Rita Wilson, actor, singer, and wife of another A-List entertainer, Tom Hanks, while in Australia, recovering from a bout with COVID-19, submitted a social media clip of herself performing the song. She later collaborated with members of Naughty By Nature to produce a remix of the song that posted on YouTube, to support a campaign, "MusiCares COVID-19 Relief Fund".
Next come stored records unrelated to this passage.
(** The stakes of an election in which no validator nominates. *)
Record stakes_ok (s : StakedBallot) : Prop := {
  st_val : ∀ v x, validator_stakes s !! v = Some x → 0 ≤ x;
  st_nom : ∀ pk x v, nominator_stakes s !! pk = Some (x, v) →
             0 ≤ x ∧ is_Some (validator_stakes s !! v) ∧ validator_stakes s !! pk = None;
  st_fits : msum (fun _ x => x) (validator_stakes s) < 2 ^ 64;
}.

Lemma stakes_ok_nonneg s : stakes_ok s → stakes_nonneg s.
Proof. intros [H1 H2 _]. split; [done|]. intros pk x v Hn. by destruct (H2 pk x v Hn). Qed.

Lemma power_nonneg s pk : stakes_nonneg s → 0 ≤ power_of s pk.
Proof.
  intros Hs. unfold power_of. destruct (validator_stakes s !! pk) eqn:E; [by apply (sn_val _ Hs pk)|].
  destruct (nominator_stakes s !! pk) as [[x v]|] eqn:En; [by apply (sn_nom _ Hs pk x v)|done].
Qed.

(** The stake of nominator [pk] with validator [v], and with whichever it is. *)
Definition staked_with (s : StakedBallot) (v pk : Z) : Z :=
  match nominator_stakes s !! pk with Some (x, w) => if bool_decide (w = v) then x else 0 | None => 0 end.
Definition nominated (s : StakedBallot) (pk : Z) : Z :=
  match nominator_stakes s !! pk with Some (x, _) => x | None => 0 end.

Lemma staked_with_bounds s v pk : stakes_nonneg s → 0 ≤ staked_with s v pk ≤ nominated s pk.
Proof.
  intros Hs. unfold staked_with, nominated. destruct (nominator_stakes s !! pk) as [[x w]|] eqn:E; [|done].
  pose proof (sn_nom _ Hs pk x w E). case_bool_decide; lia.
Qed.

(** What the nominators who committed take from validator [v], once for each commitment. *)
Definition taken (s : StakedBallot) (v : Z) : Z := zsum (map (staked_with s v) (values (voted s))).

Lemma overrides_sum s v : stakes_nonneg s → taken s v < 2 ^ 64 → default 0 (validator_overrides s !! v) = taken s v.
Proof.
  intros Hs Ht. unfold validator_overrides.
  assert (∀ l (m : gmap Z Z), 0 ≤ default 0 (m !! v) → default 0 (m !! v) + zsum (map (staked_with s v) l) < 2 ^ 64 →
    default 0 (foldl (fun m pk => match nominator_stakes s !! pk with
                                  | Some (stake, v) => <[v := wadd 64 (default 0 (m !! v)) stake]> m
                                  | None => m end) m l !! v)
    = default 0 (m !! v) + zsum (map (staked_with s v) l)) as Hg.
  { induction l as [|pk l IH]; intros m H0 Hf; cbn [foldl map zsum] in *; [lia|].
    assert (0 ≤ zsum (map (staked_with s v) l)) as Hl.
    { apply zsum_nonneg, Forall_forall. intros y (q & -> & _)%list_elem_of_fmap. by apply staked_with_bounds. }
    destruct (staked_with_bounds s v pk Hs) as [Hp _].
    assert (staked_with s v pk = match nominator_stakes s !! pk with
                                 | Some (x, w) => if bool_decide (w = v) then x else 0 | None => 0 end) as Es by done.
    rewrite Es in Hf, Hp |- *. destruct (nominator_stakes s !! pk) as [[y w]|] eqn:E; [|rewrite IH; lia].
    case_bool_decide as Hw; [subst w|].
    - rewrite IH; rewrite lookup_insert_eq; cbn; rewrite wadd_small by lia; lia.
    - rewrite IH; rewrite lookup_insert_ne by done; lia. }
  rewrite Hg; [done|done|]. rewrite lookup_empty. cbn. unfold taken in Ht. lia.
Qed.

Lemma counted_nonneg s log nf : stakes_nonneg s → traced_ok (s, log) → 0 ≤ counted s nf.
Proof.
  intros Hs Ht. unfold counted. destruct (sealed (ballot s) !! nf) as [sv|] eqn:E; [|done].
  apply effective_nonneg. destruct (tk_sealed _ Ht nf sv E) as (_ & _ & -> & _). by apply power_nonneg.
Qed.

(** What the revealed votes weigh, by vote. *)
Lemma revealed_weight s log v :
  traced_ok (s, log) →
  weight_for v (revealed_votes (effective_power s) (ballot s)) =
    msum (fun nf rv => if bool_decide (rv_vote rv = v) then counted s nf else 0) (revealed (ballot s)).
Proof.
  intros Ht. unfold weight_for, revealed_votes, msum.
  assert (∀ nr, nr ∈ entries (revealed (ballot s)) → is_Some (sealed (ballot s) !! nr.1)) as Hin.
  { intros [nf rv] Hx%elem_of_entries. destruct (tk_revealed _ Ht nf rv Hx) as (_ & sv & Hsv & _). by exists sv. }
  induction (entries (revealed (ballot s))) as [|[nf rv] l IH]; [done|].
  rewrite zsum_omap_cons, IH by (intros nr Hnr; apply Hin; by right).
  destruct (Hin (nf, rv) ltac:(left)) as [sv Hsv]. cbn [fst snd map zsum] in *. unfold counted at 2. by rewrite Hsv.
Qed.

Lemma revealed_total s log :
  traced_ok (s, log) →
  zsum (map snd (revealed_votes (effective_power s) (ballot s))) = msum (fun nf _ => counted s nf) (revealed (ballot s)).
Proof.
  intros Ht. rewrite <-weight_split, !(revealed_weight s log _ Ht). unfold msum. rewrite <-!zsum_map_add.
  apply zsum_map_ext. intros [nf [[] bl n]] _; cbn [fst snd rv_vote]; repeat case_bool_decide; (done || lia).
Qed.

Lemma revealed_nonneg s log :
  stakes_nonneg s → traced_ok (s, log) → Forall (fun x => 0 ≤ x.2) (revealed_votes (effective_power s) (ballot s)).
Proof.
  intros Hs Ht. apply Forall_forall. intros [v p] ([nf rv] & _ & E)%list_elem_of_omap. cbn in *.
  destruct (sealed (ballot s) !! nf) as [sv|] eqn:Esv; [|done]. injection E as _ <-. apply effective_nonneg.
  destruct (tk_sealed _ Ht nf sv Esv) as (_ & _ & -> & _). by apply power_nonneg.
Qed.

(** Votes without power make no difference. *)
Lemma weight_positive v l : Forall (fun x => 0 ≤ x.2) l → weight_for v (filter (fun x => 0 < x.2) l) = weight_for v l.
Proof.
  unfold weight_for. induction l as [|[w p] l IH]; [done|]. intros [Hp Hl]%Forall_cons. cbn [snd] in Hp.
  rewrite filter_cons. cbn [snd]. case_decide; cbn [map zsum fst snd]; rewrite IH by done; [done|].
  case_bool_decide; lia.
Qed.

Lemma staked_tally s log :
  stakes_nonneg s → traced_ok (s, log) → msum (fun nf _ => counted s nf) (revealed (ballot s)) < 2 ^ 64 →
  (∀ v, vote_power v (tally (ballot (staked_finalize s))) =
    msum (fun nf rv => if bool_decide (rv_vote rv = v) then counted s nf else 0) (revealed (ballot s))) ∧
  tally_total (tally (ballot (staked_finalize s))) = msum (fun nf _ => counted s nf) (revealed (ballot s)).
Proof.
  intros Hs Ht Hf. rewrite staked_finalize_votes. pose proof (revealed_nonneg s log Hs Ht) as Hn.
  set (l := revealed_votes (effective_power s) (ballot s)) in *.
  assert (zsum (map snd (filter (fun x => 0 < x.2) l)) = zsum (map snd l)) as E.
  { by rewrite <-!weight_split, !weight_positive. }
  assert (Forall (fun x => 0 ≤ x.2) (filter (fun x => 0 < x.2) l)) as Hn' by (by apply Forall_sub).
  assert (zsum (map snd l) < 2 ^ 64) as Hf' by (subst l; by rewrite (revealed_total s log Ht)).
  split.
  - intros v. rewrite add_all_exact; [|done|done..|cbn; lia]. rewrite weight_positive by done.
    subst l. rewrite (revealed_weight s log v Ht). by destruct v.
  - rewrite tally_total_exact by (done || lia). rewrite E. by apply (revealed_total s log).
Qed.

Lemma commitment_binds `{!Inj (=) (=) sha256} v v' b b' nf :
  commitment_compute v b nf = commitment_compute v' b' nf → v = v'.
Proof.
  unfold commitment_compute. intros E%(inj sha256)%app_inv_head. cbn [app] in E. injection E as E _.
  apply (f_equal b2z) in E. rewrite !b2z_z2b in E. by destruct v, v'.
Qed.

Lemma overrides_nonneg s v : 0 ≤ default 0 (validator_overrides s !! v).
Proof.
  unfold validator_overrides. assert (∀ l (m : gmap Z Z), (∀ k, 0 ≤ default 0 (m !! k)) → ∀ k, 0 ≤ default 0
    (foldl (fun m pk => match nominator_stakes s !! pk with
                        | Some (stake, v) => <[v := wadd 64 (default 0 (m !! v)) stake]> m
                        | None => m end) m l !! k)) as Hg; [|apply Hg; intros k; by rewrite lookup_empty].
  induction l as [|pk l IH]; intros m Hm; cbn [foldl]; [done|]. apply IH. intros k.
  destruct (nominator_stakes s !! pk) as [[x w]|]; [|done]. destruct (decide (w = k)) as [->|Hne].
  - rewrite lookup_insert_eq. unfold wadd, wrap. cbn. by apply Z.mod_pos_bound.
  - by rewrite lookup_insert_ne.
Qed.

(** ** The specification *)

(** What the commitments of [log] take from validator [v]: the stake each of their voters has
    nominated [v] with. *)
Definition overridden (s : StakedBallot) (log : gmap Z (Z * Vote.Vote)) (v : Z) : Z :=
  msum (fun _ c => staked_with s v c.1) log.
The song is played in the Simpsons episode "The Burns and The Bees", in which the basketball team's gorilla mascot costume is shot after making a basket.

==Track listing==
1. "Hip Hop Hooray" (LP Version)
2. "Hip Hop Hooray" (Extended Mix)
3. "The Hood Comes First" (LP Version)
4. "Hip Hop Hooray" (Instrumental)
5. "The Hood Comes First" (Instrumental)

==Charts==

===Weekly charts===

| Chart (1992–1993) | Peak position |
|---|---|
| Australia (ARIA) | 33 |
| Canada Retail Singles (The Record) | 1 |
| Canada Top Singles (RPM) | 59 |
| Canada Dance/Urban (RPM) | 1 |
| Europe (Eurochart Hot 100) | 66 |
| Europe (European Dance Radio) | 1 |
| Germany (GfK) | 19 |
| Ireland (IRMA) | 23 |
| Israel (Israeli Singles Chart) | 18 |
| Netherlands (Dutch Top 40) | 24 |
| Netherlands (Single Top 100) | 21 |
| New Zealand (Recorded Music NZ) | 6 |
| UK Singles (Official Charts) | 22 |
| UK Airplay (ERA) | 58 |
| UK Dance (Music Week) | 5 |
| UK Club Chart (Music Week) | 26 |
| US Billboard Hot 100 | 8 |
| US Dance Club Songs (Billboard) | 9 |
| US Dance Singles Sales (Billboard) | 1 |
| US Hot R&B/Hip-Hop Songs (Billboard) | 1 |
| US Hot Rap Songs (Billboard) | 3 |
| US Cash Box Top 100 | 7 |

===Year-end charts===

| Chart (1993) | Position |
|---|---|
| Europe (European Dance Radio) | 6 |
| Germany (Media Control) | 88 |
| New Zealand (RIANZ) | 16 |
| US Billboard Hot 100 | 45 |
| US Hot R&B Singles (Billboard) | 23 |
| US Maxi-Singles Sales (Billboard) | 20 |

Decade-end chart performance for "Hip Hop Hooray"
| Chart (1990–1999) | Position |
|---|---|
| Canada (Nielsen SoundScan) | 39 |

==Certifications==

| Region | Certification | Certified units/sales |
| New Zealand (RMNZ) | Gold | 5,000^{*} |
| United States (RIAA) | Platinum | 1,000,000^{^} |
^{*} Sales figures based on certification alone. ^{^} Shipments figures based on certification alone.